UPPER TRIBUNAL (LANDS CHAMBER)

UT Neutral citation number: [2022] UKUT 173 (LC) UTLC Case Number: LC-2021-603

Written representations

TRIBUNALS, COURTS AND ENFORCEMENT ACT 2007

LANDLORD AND TENANT – SERVICE CHARGES – conditions precedent to tenant’s liability – validity of insurance policy

AN APPEAL AGAINST A DECISION OF THE FIRST-TIER TRIBUNAL

(PROPERTY CHAMBER)

BETWEEN:

ASSETHOLD LIMITED

Appellant

-AND-

WILLIAM JONATHAN & KIRSTY LAUREN HOYE (1)

NICOLA FOX (2)

Respondents

Re: 16b and 16c St Johns Road,

Epping,

Essex

CM16 5DN

Judge Elizabeth Cooke

Decision Date: 1 July 2022

© CROWN COPYRIGHT 2022

Introduction

1.

This is a landlord’s appeal from a decision of the First-tier Tribunal (“the FTT”) on the lessees’ application for a determination of the reasonableness and payability of service charges. The appeal was determined under the Tribunal’s written representations procedure, and the appellant has been represented by Scott Cohen Solicitors Limited.
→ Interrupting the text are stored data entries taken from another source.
(* ===== verification/_CoqProject ===== *)
-Q . S2P
Prelude.v
Host.v
Values.v
Common.v
Validation.v
SchemaGrammar.v
TypedData.v
Sample.v
Merkle.v
SignedData.v
SasState.v
SasCore.v
SasAdmin.v
SasFees.v
SasIssue.v
SasAttest.v
SasRevoke.v
SasQuery.v
SasCalls.v
SasSample.v
SasFrame.v
SasRecord.v
SasIssueSpec.v
SasLife.v
SasAuthority.v
SasNonce.v
SasTime.v
SasVerify.v
SasProgress.v
SasQuota.v
SasConfig.v
SasMoney.v
RecordProps.v
LifeProps.v
AccessProps.v
CryptoProps.v
FeeProps.v
RegState.v
RegAdmin.v
RegOwners.v
RegSchemas.v
RegQuery.v
RegCalls.v
RegSample.v
RegFrame.v
RegRecord.v
RegIndex.v
RegLineage.v
RegQuorum.v
RegProps.v
Compose.v
IdxState.v
IdxWrite.v
IdxQuery.v
IdxCalls.v
IdxChunks.v
IdxRefine.v
IdxAnswers.v
IdxProps.v
Resolver.v
TimeWindow.v
TokenGate.v
Blacklist.v
Multisig.v
CrossChain.v
ZkVerifier.v
ComposeResolver.v
ResolverProps.v
ComposeIndexer.v
Eip712.v
Eip712Type.v
Eip712Hash.v
SdkSequence.v
SdkCache.v
SdkRetry.v
SdkBuilders.v
SdkDelegation.v
SdkSubmit.v
CliBulk.v
Findings.v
The respondent lessees have chosen not to take part in the appeal.

The factual background

2.

16 St John’s Road, Epping, was originally a semi-detached house on a corner plot with a large garden. In 2015 it appears that the freeholder sold the garden, and the purchaser built two flats, 16b and 16c, attached to the house and sharing an entrance. The freeholder of the two flats and the freeholder of the house entered into a Deed of Easement dated 13 October 2015 whereby the freeholder of the house was granted access to its front door through the shared entrance, a right to park, and various rights to access service media.

3.

The two flats were let on 125-year leases in October 2015.

4.

In 2021 the lessees of flat 16b, Mr and Mrs Hoye, and of flat 16c, Ms Fox, applied to the FTT for a determination of the reasonableness and payability of service charges for 2018, 2019 and 2020, pursuant to section 27A of the Landlord and Tenant Act 1985. They challenged a number of items, ranging from insurance charges to window cleaning, and the FTT made its decision on 3 September 2021. The Tribunal has given the appellant permission to appeal on two grounds, both relating to the charges it made for insurance.
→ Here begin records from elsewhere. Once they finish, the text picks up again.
(* ===== verification/Values.v ===== *)
(** * Values and lifetimes

    A read renews the lifetime of what it reads and changes no value.  The
    relations of this file see values only: two states with the [same_values],
    a computation that is [quiet], a query that [answers], a call that [wrote]
    one entry; and histories of invocations in which a failed one is rolled
    back.  They are shared by the contracts. *)

From S2P Require Import Prelude Host.

Section values.
Context {C : Sig} {X : Type}.
Implicit Types (s : State C X) (e : Env).

Record same_values s s' : Prop := {
  sv_inst : inst s' = inst s;
  sv_pget : forall k, pget s' k = pget s k;
  sv_events : events s' = events s;
  sv_ext : ext s' = ext s
}.
Definition quiet (e : Env) s s' : Prop := same_values s s'.

#[export] Instance same_values_equiv : Equivalence same_values.
Proof.
  split.
  - by intros s; split.
  - intros s1 s2 [? ? ? ?]; by split.
  - intros s1 s2 s3 [? ? ? ?] [? ? ? ?]; split; congruence.
Qed.

#[export] Instance pget_proper k : Proper (same_values ==> eq) (fun s => pget s k).
Proof. intros s s' Hs; symmetry; apply (sv_pget _ _ Hs). Qed.

#[export] Instance quiet_preorderE : PreorderE quiet.
Proof.
  intros e; split; [intros s|intros s1 s2 s3]; unfold quiet; [reflexivity|apply transitivity].
Qed.

Lemma quiet_inst_extend_ttl t x : preserves quiet (inst_extend_ttl t x).
Proof.
  intros e s u s'; unfold inst_extend_ttl; destruct (_ <? _); [done|]; by intros [= _ <-].
Qed.
Lemma quiet_pers_extend_ttl k t x : preserves quiet (pers_extend_ttl k t x).
Proof.
  intros e s u s' (v & l & Hv & ->)%pers_extend_ok; split; try done.
  intros k'; destruct (decide (k = k')) as [<-|Hne]; [by rewrite pget_upd_eq|by apply pget_upd_ne].
Qed.

(** A relation on values alone is preserved by everything quiet. *)
Class OnValues (R : Env -> relation (State C X)) : Prop :=
  on_values e s s' : same_values s s' -> R e s s'.

Lemma pres_of_quiet {A} (R : Env -> relation (State C X)) (m : M C X A) :
  OnValues R -> preserves quiet m -> preserves R m.
Proof. intros HR Hm e s a s' Hr; eapply on_values, Hm, Hr. Qed.

#[export] Instance touches_on_values I P : OnValues (touches (C := C) (X := X) I P).
Proof. intros e s s' [Hi Hp _ _]; split; intros k _; [by rewrite Hi|apply Hp]. Qed.

(** The entry [k] now holds [o] and every other value is as it was. *)
Record wrote (k : PKey C) (o : option (pval C k)) s s' : Prop := {
  w_inst : inst s' = inst s;
  w_value : pget s' k = o;
  w_others : forall k', k <> k' -> pget s' k' = pget s k'
}.

Lemma pers_put_wrote k v t e s u s' : pers_put k v t e s = Ok (u, s') -> wrote k (Some v) s s'.
Proof.
  intros (l1 & l2 & ->)%pers_put_ok; split; [done|apply pget_upd_eq|].
  intros k' Hk; by rewrite !pget_upd_ne.
Qed.
Lemma set_ok k v e s u s' : pers_set k v e s = Ok (u, s') -> wrote k (Some v) s s'.
Proof.
  intros [l ->]%pers_set_ok; split; [done|apply pget_upd_eq|].
  intros k' Hk; by apply pget_upd_ne.
Qed.
Lemma remove_ok k e s u s' : pers_remove k e s = Ok (u, s') -> wrote k None s s'.
Proof.
  unfold pers_remove; intros [= _ <-]; split; [done|apply pget_remove_eq|].
  intros k' Hk; by apply pget_upd_ne.
Qed.
Lemma wrote_same k s : wrote k (pget s k) s s.
Proof. by split. Qed.
Lemma publish_ok ev e s u s' :
  publish ev e s = Ok (u, s') ->
  inst s' = inst s /\ (forall k, pget s' k = pget s k) /\ events s' = events s ++ [ev].
Proof. by intros [= _ <-]. Qed.

(** ** Queries *)

(** A query that answers [v] and changes no value. *)
Definition answers {A} (m : M C X A) (e : Env) s (v : A) : Prop :=
  exists s', m e s = Ok (v, s') /\ same_values s s'.

Lemma answers_bind {A B} (m : M C X A) (f : A -> M C X B) e s a b :
  answers m e s a -> (forall s1, same_values s s1 -> answers (f a) e s1 b) ->
  answers (mbind f m) e s b.
Proof.
  intros (s1 & Hm & Hs1) Hf; destruct (Hf s1 Hs1) as (s2 & Hf2 & Hs2).
  exists s2; split; [by rewrite (bind_run _ _ _ _ _ _ Hm)|by transitivity s1].
Qed.
Lemma answers_ret {A} (a : A) e s : answers (mret a) e s a.
Proof. by exists s. Qed.
Lemma answers_inst_extend_ttl t e s : answers (inst_extend_ttl t t) e s tt.
Proof.
  unfold answers, inst_extend_ttl; rewrite Z.ltb_irrefl; eexists; split; [done|by split].
Qed.
Lemma answers_pers_extend_ttl k t e s :
  is_Some (pget s k) -> answers (pers_extend_ttl k t t) e s tt.
Proof.
  intros [v Hv]; destruct (pers_extend_run k v t e s Hv) as [z Hr].
  eexists; split; [exact Hr|]; by eapply quiet_pers_extend_ttl.
Qed.
Lemma answers_eq {A} (m : M C X A) e s v w : answers m e s v -> v = w -> answers m e s w.
Proof. by intros ? <-. Qed.
Lemma answers_inv {A} (m : M C X A) e s v a s' :
  answers m e s v -> m e s = Ok (a, s') -> a = v /\ same_values s s'.
Proof. intros (s1 & -> & Hs) [= <- <-]; done. Qed.
End values.

#[export] Hint Resolve quiet_inst_extend_ttl quiet_pers_extend_ttl : sas.
#[export] Hint Extern 6 (preserves ?R _) =>
  (lazymatch R with quiet => fail | _ => apply pres_of_quiet; [typeclasses eauto|] end) : sas.

(** Prove [preserves R m], unfolding the operations of [m] on the way. *)
Ltac pres_open :=
  repeat first [ pres_step
               | match goal with |- preserves _ ?m => let h := get_head m in unfold h end ].

(** Run the reads of a query in the goal. *)
Ltac ans_step :=
  match goal with
  | |- answers (mbind ?f (pers_get ?k)) ?e ?s ?v => change (answers (f (pget s k)) e s v); cbv beta
  | |- answers (mbind ?f (pers_has ?k)) ?e ?s ?v =>
      change (answers (f (bool_decide (is_Some (pget s k)))) e s v); cbv beta
  | |- answers (mbind ?f (inst_get ?k)) ?e ?s ?v => change (answers (f (inst s k)) e s v); cbv beta
  | |- answers (mbind ?f (read_state ?g)) ?e ?s ?v => change (answers (f (g s)) e s v); cbv beta
  | |- answers (mbind ?f (ask ?g)) ?e ?s ?v => change (answers (f (g e)) e s v); cbv beta
  | |- answers (mbind ?f (mret ?a)) ?e ?s ?v => change (answers (f a) e s v); cbv beta
  | |- answers (mret ?a) _ _ _ => apply answers_ret
  end.
Ltac ans := repeat ans_step.

(** Rewrite a read of a later state to the state that decided it. *)
Ltac settle_step :=
  match goal with
  | Hs : same_values ?s ?s1 |- context [pget ?s1 ?k] => rewrite (sv_pget _ _ Hs k)
  | Hs : same_values ?s ?s1 |- context [inst ?s1] => rewrite (sv_inst _ _ Hs)
  | Hw : wrote ?k ?o ?s ?s1 |- context [pget ?s1 ?k] => rewrite (w_value _ _ _ _ Hw)
  | Hw : wrote ?k ?o ?s ?s1 |- context [pget ?s1 ?k'] =>
      rewrite (w_others _ _ _ _ Hw k') by congruence
  | Hw : wrote ?k ?o ?s ?s1 |- context [inst ?s1] => rewrite (w_inst _ _ _ _ Hw)
  | Hp : forall k, pget ?s1 k = pget ?s k |- context [pget ?s1 ?k] => rewrite (Hp k)
  | Hi : inst ?s1 = inst ?s |- context [inst ?s1] => rewrite Hi
  end.
Ltac settle := repeat settle_step.

(** ** Histories of invocations *)

Section histories.
Context {C : Sig} {X Call : Type} (exec : Call -> M C X unit).
Implicit Types (s : State C X) (e : Env) (h : list (Env * Call)).

(** One transaction: a failed call leaves the state as it was. *)
Definition transact_call (e : Env) (c : Call) s : State C X :=
  match exec c e s with
  | Ok (_, s') => s'
  | Err _ => s
  end.

Fixpoint run_calls (h : list (Env * Call)) s : State C X :=
  match h with
  | [] => s
  | (e, c) :: h' => run_calls h' (transact_call e c s)
  end.

Lemma transact_call_run e c s :
  (exists s', exec c e s = Ok (tt, s') /\ transact_call e c s = s')
  \/ (exists err, exec c e s = Err err /\ transact_call e c s = s).
Proof.
  unfold transact_call; destruct (exec c e s) as [[[] s']|err] eqn:E; [left|right]; eauto.
Qed.

Lemma run_calls_app h1 h2 s : run_calls (h1 ++ h2) s = run_calls h2 (run_calls h1 s).
Proof. revert s; induction h1 as [|[e c] h1 IH]; intros s; simpl; [done|apply IH]. Qed.

(** An invariant of every call is an invariant of every history. *)
Lemma run_calls_inv (P : State C X -> Prop) (ok : Env -> Call -> Prop) :
  (forall c e s s', ok e c -> exec c e s = Ok (tt, s') -> P s -> P s') ->
  forall h s, Forall (fun '(e, c) => ok e c) h -> P s -> P (run_calls h s).
Proof.
  intros Hstep h; induction h as [|[e c] h IH]; intros s Hok Hs; simpl; [done|].
  apply Forall_cons in Hok as [Hc Hok]; apply IH; [done|].
  destruct (transact_call_run e c s) as [(s' & Hr & ->)|(err & _ & ->)]; eauto.
Qed.
End histories.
The relevant provisions of the lease

5.

The leases of the two flats require the lessee to pay rent, an insurance rent, and a service charge. The insurance rent is defined as follows:

“A fair and reasonable proportion determined by the Landlord of the cost of any premiums (including any IPT) that the Landlord expends … in effecting and maintaining insurance of the Building in accordance with the obligations contained in this lease.”

6.

The insurance rent is therefore, for the purposes of the Landlord and Tenant Act 1985, a service charge; section 18(1) of the 1985 Act reads as follows:

“(1)  In the following provisions of this Act “service charge”  means an amount payable by a tenant of a [dwelling] as part of or in addition to the rent—

(a)   which is payable, directly or indirectly, for services, repairs, maintenance [, improvements] or insurance or the landlord's costs of management, and

(b)  the whole or part of which varies or may vary according to the relevant costs.”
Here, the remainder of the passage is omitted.